El tribunal ratificó el sobreseimiento del periodista de El Destape. La justicia determinó que comparar el discurso presidencial con retóricas históricas de odio está protegido por la libertad de expresión. Ahora, el mandatario deberá afrontar las costas del proceso.
En un fallo que fortalece los estándares de libertad de prensa en Argentina, la Cámara Federal porteña confirmó la desestimación de la denuncia penal que el presidente Javier Milei había iniciado contra el periodista Ari Lijalad. Los magistrados ratificaron que los hechos denunciados no constituyen delito, señalando que los funcionarios públicos están sujetos a un mayor escrutinio y crítica ciudadana.
El origen: Una advertencia sobre el “discurso de odio”
La controversia legal se remonta al 9 de mayo de 2025, cuando Milei denunció a Lijalad por “calumnias e injurias”. El detonante fue un artículo en el que el periodista analizaba la comunicación oficial y advertía sobre un “proceso de incitación a la violencia contra el que piensa distinto”, trazando paralelismos con la lógica discursiva utilizada por el nazismo para justificar persecuciones.
Para el Presidente, esta comparación representaba un ataque a su honor. Sin embargo, la justicia tuvo una mirada opuesta.
Los fundamentos del fallo: “Inexistencia de delito”
En primera instancia, el juez federal Daniel Rafecas ya había desestimado el planteo en junio de 2025. El magistrado sostuvo que en una sociedad democrática, el debate sobre temas de interés público debe ser “robusto y desinhibido”.
Ahora, la Cámara Federal ratificó ese criterio bajo dos premisas fundamentales:
1. Libertad de Expresión: Las opiniones, juicios de valor y metáforas políticas no pueden ser criminalizadas, incluso si resultan ácidas o hirientes para el funcionario afectado.
2. Protección reforzada a la prensa: El fallo subraya que utilizar el aparato penal para acallar críticas periodísticas afecta el orden constitucional.
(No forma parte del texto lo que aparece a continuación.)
(** * find_bad.py: the bad-label classifier

    A shallow embedding of [contains], [area], [all_in_border],
    [is_sum_larger], [check], [PATTERN], [run_local] and [run_s3] of
    [find_bad.py], and the properties of the classifier and of the two scans
    proved over it.

    Conventions of the embedding.
    - Python values produced by [json.loads] are the constructors of [json];
      a JSON object is a Python dict, modelled as a finite map from keys to
      values.
    - Numbers are kept abstract in the class [Number]: the functions only
      add, subtract, multiply and compare them.  Everything that is proved
      without arithmetic laws therefore holds for Python's ints and IEEE
      floats alike.  [Qc_number] instantiates the class with exact rationals
      and [float_number] with IEEE binary64; the laws of exact arithmetic are
      the class [ExactNumber].  The operations of the class are total: an
      int too large to be converted to a float, for which [int * float]
      raises [OverflowError], is outside the model.
    - An exception is the [Err] case of [result]; [check] also writes debug
      messages, so it runs in a state-and-error monad over the [logger].
    - [json.loads] itself and the ordering of operands that are not both
      numbers belong to the interpreter, not to this program: they are the
      fields of the class [Runtime].
    - The scans write to a [console] and may fail; what they read, the
      listing of a directory or of a bucket, is their argument, and
      [os.path] and the clock are the fields of the class [Platform]. *)

From stdpp Require Import gmap strings list pretty.
From Stdlib Require Import Ascii QArith Qcanon PrimFloat.
(** * AbsPresTree: absence/presence matrices of cluster families

    A shallow embedding of [map_tree/make_abs_pres_networkx.py], of the two
    clustering variants [map_tree/make_abs_pres.py] and
    [map_tree/make_abs_pres_mibig.py], and of the text steps of
    [map_tree/draw_cluster_tree.py], [map_tree/rename_clusters.py] and
    [utility/rename_strainless_organisms.py], with the properties of the
    family detection, naming and matrix building steps.

    Conventions of the embedding:
    - Python [str] values are [string]s (sequences of 8-bit characters);
    - a Python [set] of cluster ids is a [gset string]; iterating over a set
      visits [elements] of it (some fixed enumeration without repetition);
    - a Python [dict] that is only looked up, or sorted before it is
      traversed, is a [gmap]; a dict whose insertion order is observed is an
      association list with in-place update ([dict_set]);
    - a raised exception is the [Raise] outcome of the [result] monad;
    - raw distances are [float64] values with the arithmetic of IEEE 754. *)

From Stdlib Require Import Ascii ZArith SpecFloat.
From stdpp Require Import base numbers option list gmap sets strings sorting pretty.

(** ** Exceptions and the result monad *)

Inductive exn : Type :=
  | KeyError (key : string)
  | IndexError
  | ValueError (msg : string).

Inductive result (A : Type) : Type :=
  | Ok (a : A)
  | Raise (e : exn).
Arguments Ok {A} a.
Arguments Raise {A} e.

Global Instance result_ret : MRet result := λ A a, Ok a.
Global Instance result_bind : MBind result := λ A B k m,
  match m with
  | Ok a => k a
  | Raise e => Raise e
  end.

Global Instance exn_eq_dec : EqDecision exn.
Proof. solve_decision. Defined.

Global Instance result_eq_dec {A : Type} `{EqDecision A} : EqDecision (result A).
Proof. solve_decision. Defined.

Fixpoint rfold {A B : Type} (f : A → B → result A) (acc : A) (l : list B) : result A :=
  match l with
  | [] => Ok acc
  | x :: rest => acc' ← f acc x; rfold f acc' rest
  end.
Section ParserCalls.
Context {W : Type}.
Context (is_token_allowed : nat -> W -> result bool * W).
Context (get_token_mask : W -> result (list Z) * W).
Context (wasm_advance : nat -> W -> result unit * W).
Context (is_complete : W -> result bool * W).
Context (wasm_reset : string -> W -> result unit * W).
Context (vocab_size : W -> result nat * W).
Context (JSON_stringify : json -> string).

(** What a call throws, if it throws. *)
Definition thrown {A X} (r : result A * X) : option error * X :=
  (match fst r with Ok _ => None | Throw e => Some e end, snd r).

(** What a call throws, if it throws, and the parser after it. *)
Definition parser_step (c : parser_call) (p : GuidanceParser (W:=W))
  : option error * GuidanceParser (W:=W) :=
  let outcome {A} (r : result A * GuidanceParser (W:=W)) := thrown r in
  match c with
  | PIsTokenAllowed t => outcome (parser_isTokenAllowed is_token_allowed t p)
  | PGetTokenMask => outcome (parser_getTokenMask get_token_mask p)
  | PAdvance t => outcome (parser_advance wasm_advance t p)
  | PIsComplete => outcome (parser_isComplete is_complete p)
  | PReset g => outcome (parser_reset wasm_reset JSON_stringify g p)
  | PVocabSize => outcome (parser_vocabSize vocab_size p)
  end.

(** The errors thrown by a sequence of calls, and the parser after them. *)
Fixpoint parser_run (cs : list parser_call) (p : GuidanceParser (W:=W))
  : list error * GuidanceParser (W:=W) :=
  match cs with
  | [] => ([], p)
  | c :: cs' =>
      let '(e, p1) := parser_step c p in
      let '(es, p2) := parser_run cs' p1 in
      (match e with Some e => e :: es | None => es end, p2)
  end.

(** What the module itself does on a call: what it throws, if it throws,
    and its state after the call. *)
Definition wasm_step (c : parser_call) (w : W) : option error * W :=
  match c with
  | PIsTokenAllowed t => thrown (is_token_allowed t w)
  | PGetTokenMask => thrown (get_token_mask w)
  | PAdvance t => thrown (wasm_advance t w)
  | PIsComplete => thrown (is_complete w)
  | PReset (Some g) => thrown (wasm_reset (JSON_stringify (convertGrammar g)) w)
  | PReset None => thrown (wasm_reset "" w)
  | PVocabSize => thrown (vocab_size w)
  end.

(** The errors the module throws on a sequence of calls, and its state after
    them. *)
Fixpoint wasm_run (cs : list parser_call) (w : W) : list error * W :=
  match cs with
  | [] => ([], w)
  | c :: cs' =>
      let '(e, w1) := wasm_step c w in
      let '(es, w2) := wasm_run cs' w1 in
      (match e with Some e => e :: es | None => es end, w2)
  end.
End ParserCalls.

Definition not_initialized_error : error :=
  Error "GuidanceParser not initialized. Use GuidanceParser.create() to create an instance.".

(** A grammar with its start symbol filled in. *)
Definition with_start (g : Grammar) : Grammar :=
  match g with
  | LarkGrammar grammar startSymbol =>
      LarkGrammar grammar (Some (default "start" startSymbol))
  | _ => g
  end.

(** The rejections of the candidates [pre], as the record of calls has
    them. *)
Definition rejections (pre : list candidate) : list event :=
  (fun c => EIsTokenAllowed (tokenId c) (Ok false)) <$> pre.

(** The same world with another [debug] flag. *)
Definition set_debug {S} (b : bool) (w : World S) : World S :=
  {| heap := heap w;
     this := {| speculationDepth := speculationDepth (this w); debug := b;
                generatedTokens := generatedTokens (this w) |};
     parser := parser w; calls := calls w; console := console w |}.

(** Two worlds that differ in the [debug] flag and the console at most. *)
Definition same_but_debug {S} (w1 w2 : World S) : Prop :=
  heap w1 = heap w2 /\
  speculationDepth (this w1) = speculationDepth (this w2) /\
  generatedTokens (this w1) = generatedTokens (this w2) /\
  parser w1 = parser w2 /\
  calls w1 = calls w2.

(** What the host does with a processor, [reset] included. *)
Inductive host_action : Type :=
| Act (c : host_call)
| ActReset.

Definition host_act {S} (P : ParserOps S) (a : host_action) (w : World S) : World S :=
  match a with
  | Act c => host_step P c w
  | ActReset => after (reset_processor P) w
  end.

Definition host_acts {S} (P : ParserOps S) (acts : list host_action) (w : World S)
  : World S :=
  foldl (fun w a => host_act P a w) w acts.

(** The ids passed to [onToken] since the last [reset], given those before
    the actions. *)
Definition tokens_since_reset (before : list nat) (acts : list host_action) : list nat :=
  foldl (fun acc a =>
           match a with
           | Act (HostOnToken t) => acc ++ [t]
           | Act _ => acc
           | ActReset => []
           end) before acts.

(** The tokenizer object that exposes the data of a descriptor document
    through its [model] and [added_tokens] fields. *)
Definition tokenizer_of_descriptor (data : TokenizerJson) : TransformersTokenizer :=
  {| model := (fun m => {| model_vocab := VocabRecord <$> json_vocab m;
                           model_merges := json_merges m |}) <$> json_model data;
     vocab := None;
     added_tokens := json_added_tokens data;
     getVocab := None |}.

(** [loadTokenizerData].  [fetch] is a parameter; a response carries what
    [response.json()] settles to: the decoded document, whatever JSON value it
    is, or the exception of a body that is not JSON. *)
Record LoadOptions : Type := {
  token : option string;
  baseUrl : option string;
}.

Record Response : Type := {
  ok : bool;
  status : nat;
  statusText : string;
  response_json : result document;
}.

Definition tokenizer_url (modelId : string) (options : LoadOptions) : string :=
  let baseUrl := default "https://huggingface.co" (baseUrl options) in
  baseUrl +:+ "/" +:+ modelId +:+ "/resolve/main/tokenizer.json".

(** [if (options.token)]: the empty string is falsy. *)
Definition request_headers (options : LoadOptions) : gmap string string :=
  match token options with
  | Some t => if String.eqb t "" then ∅ else {[ "Authorization" := "Bearer " +:+ t ]}
  | None => ∅
  end.

Definition loadTokenizerData
    (fetch : string -> gmap string string -> result Response)
    (modelId : string) (options : LoadOptions) : result TokenizerData :=
  let url := tokenizer_url modelId options in
  let headers := request_headers options in
  match fetch url headers with
  | Throw e => Throw e
  | Ok response =>
      if negb (ok response)
      then Throw (Error ("Failed to fetch tokenizer from " +:+ url +:+ ": " +:+
                         pretty (status response) +:+ " " +:+ statusText response))
      else
        match response_json response with
        | Throw e => Throw e
        | Ok tokenizerJson => parseTokenizerJson tokenizerJson
        end
  end.

(** ** Inputs for the further properties *)

(** A parser that answers, or throws, as a script says. *)
Definition scriptedParser (allowed : nat -> result bool) (mask : result (list Z))
  : ParserOps (list nat) :=
  {| isTokenAllowed := fun t s => (allowed t, s);
     getTokenMask := fun s => (mask, s);
     advance := fun t s => (Ok tt, s ++ [t]);
     isComplete := fun s => (Ok false, s);
     reset := fun s => (Ok tt, []) |}.

(** A parser whose [advance] and [reset] throw. *)
Definition failingParser : ParserOps (list nat) :=
  {| isTokenAllowed := fun t s => (Ok true, s);
     getTokenMask := fun s => (Ok [], s);
     advance := fun t s => (Throw (Error "advance failed"), s);
     isComplete := fun s => (Ok false, s);
     reset := fun s => (Throw (Error "reset failed"), s) |}.

(** A stand-in for the WASM module: its state is the list of the tokens it
    was advanced with; it allows the even tokens, and throws when it is
    advanced with another one. *)
Definition stub_is_token_allowed (t : nat) (w : list nat)
  : result bool * list nat := (Ok (Nat.even t), w).
Definition stub_get_token_mask (w : list nat) : result (list Z) * list nat :=
  (Ok [1; 0]%Z, w).
Definition stub_advance (t : nat) (w : list nat) : result unit * list nat :=
  if Nat.even t then (Ok tt, w ++ [t]) else (Throw (Error "token not allowed"), w).
Definition stub_is_complete (w : list nat) : result bool * list nat := (Ok false, w).
Definition stub_reset (grammarJson : string) (w : list nat)
  : result unit * list nat := (Ok tt, []).
Definition stub_vocab_size (w : list nat) : result nat * list nat := (Ok 2, w).
Definition stub_stringify (j : json) : string :=
  match j with
  | JObject _ => "{}"
  | _ => "null"
  end.
Definition stub_stringify_tokenizer (d : TokenizerData) : string := "{}".
Definition stub_constructor (grammarJson tokenizerJson : string) : result (list nat) :=
  Ok [].

Definition stub_ops : ParserOps (GuidanceParser (W:=list nat)) :=
  GuidanceParser_ops stub_is_token_allowed stub_get_token_mask stub_advance
    stub_is_complete stub_reset stub_stringify.

Definition stub_run :=
  parser_run stub_is_token_allowed stub_get_token_mask stub_advance
    stub_is_complete stub_reset stub_vocab_size stub_stringify.

(** A processor of depth 3 over a stand-in parser that was never
    initialised. *)
Definition uninitialized_world : World (GuidanceParser (W:=list nat)) :=
  new_GuidanceLogitsProcessor {| wasmParser := []; _isInitialized := false |}
    {| opt_speculationDepth := Some 3%Z; opt_debug := None |} ∅.

(** A server that knows one model and asks for a token. *)
Definition stub_fetch (url : string) (headers : gmap string string) : result Response :=
  if String.eqb url "https://huggingface.co/gpt2/resolve/main/tokenizer.json"
  then
    match headers !! "Authorization" with
    | Some _ =>
        Ok {| ok := true; status := 200; statusText := "OK";
              response_json := Ok (DocObject bpe_descriptor) |}
    | None =>
        Ok {| ok := false; status := 401; statusText := "Unauthorized";
              response_json := Ok (DocObject bpe_descriptor) |}
    end
  else Ok {| ok := false; status := 404; statusText := "Not Found";
             response_json := Throw (Error "Unexpected end of JSON input") |}.

(** * Properties *)

(** ** The order of the logits *)

Lemma logit_lt_irrefl (x : logit) : ~ logit_lt x x.
Proof. destruct x; simpl; lia. Qed.

Lemma logit_lt_trans (x y z : logit) : logit_lt x y -> logit_lt y z -> logit_lt x z.
Proof. destruct x, y, z; simpl; try tauto; lia. Qed.

Lemma logit_lt_asym (x y : logit) : logit_lt x y -> ~ logit_lt y x.
Proof. intros H1 H2. exact (logit_lt_irrefl x (logit_lt_trans _ _ _ H1 H2)). Qed.

Lemma logit_trichotomy (x y : logit) :
  x <> NaN -> y <> NaN -> logit_lt x y \/ x = y \/ logit_lt y x.
Proof.
  destruct x as [| |a|], y as [| |b|]; simpl; intros; auto; try congruence.
  destruct (Z.lt_trichotomy a b) as [?|[->|?]]; auto.
Qed.

(** On logits that are numbers, the comparator of [getTopK] is negative
    exactly when its first argument has the higher logit; two infinities of
    one sign subtract to NaN and count as equal. *)
Lemma order_by_logit_desc (x y : candidate) :
  logit_of x <> NaN -> logit_of y <> NaN ->
  (order by_logit_desc x y <? 0)%Z = true <-> logit_lt (logit_of y) (logit_of x).
Proof.
  unfold order, by_logit_desc.
  destruct (logit_of x) as [| |a|], (logit_of y) as [| |b|]; simpl;
    intros Hx Hy; try congruence; rewrite ?Z.ltb_lt; try (split; [lia | tauto]);
    try (split; [tauto | lia]).
  split; intros H.
  - destruct (Z.lt_trichotomy b a) as [?|[->|?]]; [done| |].
    + rewrite Z.sub_diag in H. simpl in H. lia.
    + pose proof (Z.sgn_pos (b - a)). lia.
  - pose proof (Z.sgn_neg (b - a)). lia.
Qed.

Lemma ranks_before_trans (a b c : candidate) :
  ranks_before a b -> ranks_before b c -> ranks_before a c.
Proof.
  unfold ranks_before. intros [H1|[E1 L1]] [H2|[E2 L2]].
  - left. eapply logit_lt_trans; eauto.
  - left. congruence.
  - left. congruence.
  - right. split; [congruence | lia].
Qed.

#[local] Instance ranks_before_transitive : Transitive ranks_before.
Proof. intros a b c. apply ranks_before_trans. Qed.

Lemma ranks_before_of_order (pivot x : candidate) :
  numeric pivot -> numeric x ->
  (order by_logit_desc pivot x <? 0)%Z = true -> ranks_before pivot x.
Proof. intros Hp Hx H. left. by apply order_by_logit_desc. Qed.

Lemma ranks_before_of_not_order (pivot x : candidate) :
  numeric pivot -> numeric x -> tokenId x < tokenId pivot ->
  (order by_logit_desc pivot x <? 0)%Z = false -> ranks_before x pivot.
Proof.
  intros Hp Hx Hid H.
  destruct (logit_trichotomy (logit_of pivot) (logit_of x) Hp Hx) as [Hl|[He|Hl]].
  - by left.
  - right. by split.
  - apply order_by_logit_desc in Hl; [congruence | done..].
Qed.

Lemma StronglySorted_lookup {A} (R : relation A) (l : list A) (i j : nat) (x y : A) :
  StronglySorted R l -> i < j -> l !! i = Some x -> l !! j = Some y -> R x y.
Proof.
  intros Hs. revert i j. induction Hs as [|a l Hs IH Ha]; intros i j Hij Hi Hj.
  { done. }
  destruct i as [|i], j as [|j]; try lia; simpl in *.
  - injection Hi as ->. rewrite Forall_forall in Ha.
    apply Ha. by eapply list_elem_of_lookup_2.
  - eapply (IH i j); [lia | done..].
Qed.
Consecuencias económicas: Milei deberá pagar
Al ser desestimada la querella por “inexistencia de delito”, se aplica el principio legal de costas a la parte vencida. Esto significa que:
* Javier Milei deberá pagar los honorarios de los abogados defensores de Ari Lijalad.
* También deberá costear los honorarios de su propio equipo legal y la tasa de justicia.
* Existen antecedentes cercanos: en diciembre de 2025, el mandatario fue condenado a pagar más de 5,6 millones de pesos en un caso similar contra el periodista Nicolás Lantos.
El frente civil: Un camino cuesta arriba
A pesar de la derrota en el fuero penal, Milei mantiene una demanda por daños y perjuicios en el fuero civil, donde reclama una indemnización económica.
No obstante, tras el fracaso de la mediación en febrero de 2026 —donde el periodista ratificó sus dichos y se negó a pedir disculpas—, los expertos legales señalan que la demanda civil tiene pocas chances de éxito. Al haber declarado la justicia penal que no hubo delito, se cae el principal argumento para probar un “acto ilícito” que amerite un resarcimiento económico.